Tornado-hit towns in Kentucky experience slow recovery


DAWSON SPRINGS, Ky. – Just over a month ago, tornadoes swept through small towns in several states, especially Kentucky, and wiped out communities.

Now, these cities in need fear they will become the America too many people have forgotten.

“It’s not a rich city,” Lisa Barnes said.

Barnes works for the Housing Authority in Dawson Springs. It is surrounded by houses marked by stilts … or by empty plots where the stilts have been removed.

“Everyone’s pretty much low income here,” Barnes said, “and it’s going to be hard for them to rebuild and start all over again.”

One of the destroyed houses belonged to his father, Consey Pagano, who died in May 2021 of COVID-19. A month later, everything is still there: his father’s favorite chair, lawn mower and bed, all within sight, all out of reach.

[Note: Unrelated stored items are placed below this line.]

(** The limit the window is checked against: the smaller of the policy's and
    the platform's. *)
Definition effective_limit (tool : string) (limit : Z) : Z :=
  match maxPerCall !! tool with
  | Some plat => if plat <? limit then plat else limit
  | None => limit
  end.

(** One more answer of an interface was taken. *)
Definition ask (g : Gateway) : Gateway :=
  MkGateway (windows g) (S (g_steps g)) (g_execs g) (g_audit g).

Definition with_windows (w : gmap string (list Z)) (g : Gateway) : Gateway :=
  MkGateway w (S (g_steps g)) (g_execs g) (g_audit g).

(** Execution through the executor, with its latency. *)
Definition execute (c : Call) (at_ : Z) (g : Gateway) : Outcome * option error * Gateway :=
  let start := tool_clock (g_steps g) in
  let res := Execute (g_steps g) c in
  let lat := tool_clock (S (g_steps g)) - start in
  let g' := MkGateway (windows g) (S (S (g_steps g))) (g_execs g ++ [(at_, c)]) (g_audit g) in
  match res with
  | inr err => (MkOutcome (c_Tool c) false [] "execution failed" lat, Some err, g')
  | inl r => (MkOutcome (c_Tool c) true r "" lat, None, g')
  end.

Definition invoke (c : Call) (g : Gateway) : Outcome * option error * Gateway :=
  if is_empty (c_TenantID c) || is_empty (c_AgentID c) then
    (refused (c_Tool c) "",
     Some (AppErr (Invalid "tool.tenant_agent_required" "tenant and agent context are required")), g)
  else
  let allowed := Allowlist (g_steps g) (c_TenantID c) (c_AgentID c) in
  let g := ask g in
  match allowed with
  | inr err => (refused (c_Tool c) "", Some err, g)
  | inl allow =>
      let limit := default 0 (allow !! c_Tool c) in
      if limit <=? 0 then
        (refused (c_Tool c) "tool not in agent allowlist",
         Some (AppErr (Forbidden "tool.not_allowed" ("agent is not allowed to call " +:+ c_Tool c))), g)
      else
      let now := tool_clock (g_steps g) in
      let '(err, w) := admit_call (c_AgentID c) (c_Tool c) (effective_limit (c_Tool c) limit) now
                         (windows g) in
      let g := with_windows w g in
      match err with
      | Some err => (refused (c_Tool c) "rate limit", Some (AppErr err), g)
      | None =>
          match validateArgs c with
          | Some err => (refused (c_Tool c) "schema validation failed", Some (AppErr err), g)
          | None => execute c now g
          end
      end
  end.

(** [Invoke]: every decision goes to the audit sink. *)
Definition Invoke (c : Call) (g : Gateway) : Outcome * option error * Gateway :=
  let '(o, err, g) := invoke c g in
  (o, err, MkGateway (windows g) (g_steps g) (g_execs g) (g_audit g ++ [(c, o, err)])).

(** A sequence of calls. *)
Fixpoint invoke_all (cs : list Call) (g : Gateway) : Gateway :=
  match cs with
  | [] => g
  | c :: cs => invoke_all cs (Invoke c g).2
  end.
End Gateway.

(** ** Properties of internal/tools

    The gate chain in front of every execution, and the sliding-window bound
    on executions per agent and tool. *)

(** ** Counting *)

Definition count_if {A} (f : A -> bool) (l : list A) : nat := length (List.filter f l).

Lemma count_if_app {A} (f : A -> bool) l x :
  count_if f (l ++ [x]) = (count_if f l + (if f x then 1 else 0))%nat.
Proof. unfold count_if. rewrite List.filter_app, length_app. simpl. by destruct (f x). Qed.

Lemma count_if_le {A} (f g : A -> bool) l :
  (forall x, x ∈ l -> f x = true -> g x = true) -> (count_if f l <= count_if g l)%nat.
Proof.
  unfold count_if. induction l as [|x l IH]; intros H; simpl; [lia|].
  specialize (IH (fun y Hy => H y (proj2 (elem_of_cons l y x) (or_intror Hy)))).
  destruct (f x) eqn:Ef; [rewrite (H x) by (done || apply elem_of_cons; by left); simpl; lia|].
  destruct (g x); simpl; lia.
Qed.

Lemma count_if_none {A} (f : A -> bool) l : (forall x, x ∈ l -> f x = false) -> count_if f l = 0%nat.
Proof.
  unfold count_if. induction l as [|x l IH]; intros H; simpl; [done|].
  rewrite (H x) by (apply elem_of_cons; by left). apply IH. intros y Hy. apply H, elem_of_cons. by right.
Qed.

Lemma count_if_filter {A} (f g : A -> bool) l :
  (forall x, f x = true -> g x = true) -> count_if f (List.filter g l) = count_if f l.
Proof.
  intros H. unfold count_if. induction l as [|x l IH]; simpl; [done|].
  destruct (g x) eqn:Eg; simpl; [destruct (f x); simpl; lia|].
  destruct (f x) eqn:Ef; [by rewrite (H x Ef) in Eg|done].
Qed.

(** ** One call *)

Section gateway.
Context `{Ports}.

(** Executions of an agent and tool after a time. *)
Definition after (a tool : string) (thr : Z) (p : Z * Call) : bool :=
  String.eqb (c_AgentID p.2) a && String.eqb (c_Tool p.2) tool && (thr <? p.1).

(** What one call does to the windows and the executions. *)
Inductive gate_step (c : Call) (g g' : Gateway) : Prop :=
| gs_none : windows g' = windows g -> g_execs g' = g_execs g -> (g_steps g <= g_steps g')%nat ->
    gate_step c g g'
| gs_admit n limit err : 0 < limit ->
    admit_call (c_AgentID c) (c_Tool c) (effective_limit (c_Tool c) limit) (tool_clock n)
      (windows g) = (err, windows g') ->
    (g_steps g <= n < g_steps g')%nat ->
    (g_execs g' = g_execs g
     \/ (err = None /\ validateArgs c = None
         /\ g_execs g' = g_execs g ++ [(tool_clock n, c)])) ->
    gate_step c g g'.

Lemma invoke_step c g : gate_step c g (invoke c g).2.
Proof.
  unfold invoke. destruct (_ || _); [by apply gs_none|].
  destruct (Allowlist _ _ _) as [allow|err]; [|apply gs_none; simpl; lia || done].
  destruct (Z.leb_spec (default 0 (allow !! c_Tool c)) 0); [apply gs_none; simpl; lia || done|].
  destruct (admit_call _ _ _ _ _) as [err w] eqn:Ea.
  destruct err as [err|]; [eapply gs_admit; [done|exact Ea|simpl; lia|by left]|].
  destruct (validateArgs c) eqn:Ev; [eapply gs_admit; [done|exact Ea|simpl; lia|by left]|].
  unfold execute. destruct (Execute _ _); (eapply gs_admit; [done|exact Ea|simpl; lia|by right]).
Qed.

Lemma Invoke_step c g : gate_step c g (Invoke c g).2.
Proof.
  unfold Invoke. pose proof (invoke_step c g) as Hs. destruct (invoke c g) as [[o err] g'].
  simpl in *. destruct Hs as [|n limit e]; [by apply gs_none|by eapply gs_admit].
Qed.

(** ** The limiter *)

(** The windows remember every execution younger than a minute. *)
Record tracked (K : gset string) (g : Gateway) : Prop := {
  tr_keys : dom (windows g) ⊆ K;
  tr_past : forall p, p ∈ g_execs g -> p.1 <= tool_clock (g_steps g);
  tr_window : forall a tool thr, tool_clock (g_steps g) - one_minute <= thr ->
    (count_if (after a tool thr) (g_execs g)
     <= count_if (Z.ltb thr)
          (default [] (windows g !! window_key a tool)))%nat;
}.

Context (clock_mono : forall i j, (i <= j)%nat -> tool_clock i <= tool_clock j).

(** What [admit_call] leaves in the window of a key. *)
Lemma admit_window a tool limit now w err w' K k :
  admit_call a tool limit now w = (err, w') -> dom w ⊆ K -> (size K <= 10000)%nat ->
  window_key a tool ∈ K ->
  dom w' ⊆ K /\
  default [] (w' !! k) =
    (if String.eqb k (window_key a tool) then
       List.filter (fun t => now - t <? one_minute) (default [] (w !! k))
       ++ (match err with None => [now] | Some _ => [] end)
     else default [] (w !! k))
  /\ (err = None ->
      Z.of_nat (count_if (fun t => now - t <? one_minute) (default [] (w !! window_key a tool))) < limit).
Proof.
  unfold admit_call. set (key := window_key a tool). set (win := List.filter _ _). intros Ha Hd HK Hk.
  assert (forall l, dom (<[key := l]> w) ⊆ K) as Hdom by (intros l; rewrite dom_insert; set_solver).
  destruct (Z.leb_spec limit (Z.of_nat (length win))) as [Hl|Hl]; simplify_eq.
  - split; [apply Hdom|]. split; [|done]. destruct (String.eqb_spec k key) as [->|Hne].
    + rewrite lookup_insert_eq, app_nil_r. done.
    + by rewrite lookup_insert_ne.
  - assert (size (<[key := win ++ [now]]> w) <= 10000)%nat as Hs.
    { rewrite <- (size_dom (D := gset string)). etransitivity; [|exact HK]. by apply subseteq_size, Hdom. }
    rewrite (proj2 (Nat.ltb_ge _ _) Hs). split; [apply Hdom|]. split; [|done].
    destruct (String.eqb_spec k key) as [->|Hne].
    + by rewrite lookup_insert_eq.
    + by rewrite lookup_insert_ne.
Qed.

“I haven’t set foot on this property,” Barnes said. “I did not have the time.”

When the tornadoes first struck, towns like this received media coverage, trucks full of volunteers and nationwide attention. A month later, so many outside are gone, while so many in Dawson Springs are stranded.

Laura and Bob Ford took a day off for Christmas, another when it snowed. For the rest, they pack what they can in the city they have lived in for decades.

“I used to ride my bike all around here,” said Bob Ford, “and literally from here it’s… gone. Emotionally, we start hitting a pretty wall. hard.”

They don’t know where they will live next. They haven’t found a new home, even as they are about to say goodbye to the old one.

For those affected by tornadoes, the consequences move in inches, whether in a city of 2,000 or 10,000. Mayfield, Ky. Saw the most damage – and, initially, the most attention. It has since faded. What remains are irrevocably changed lives and a makeshift memorial to lives that ended too soon.

Tim Brown lives in Mayfield. Every day he goes to the same place downtown and tries to make a dent in the devastation – for free.

“A lot of people were gone,” Brown said. “They came, they did what they had to do and they disappeared. We hope more people will come back and help us.

“People are going to start to go back to their day-to-day lives,” said Barnes, “but don’t forget us… because it’s going to be a long road.”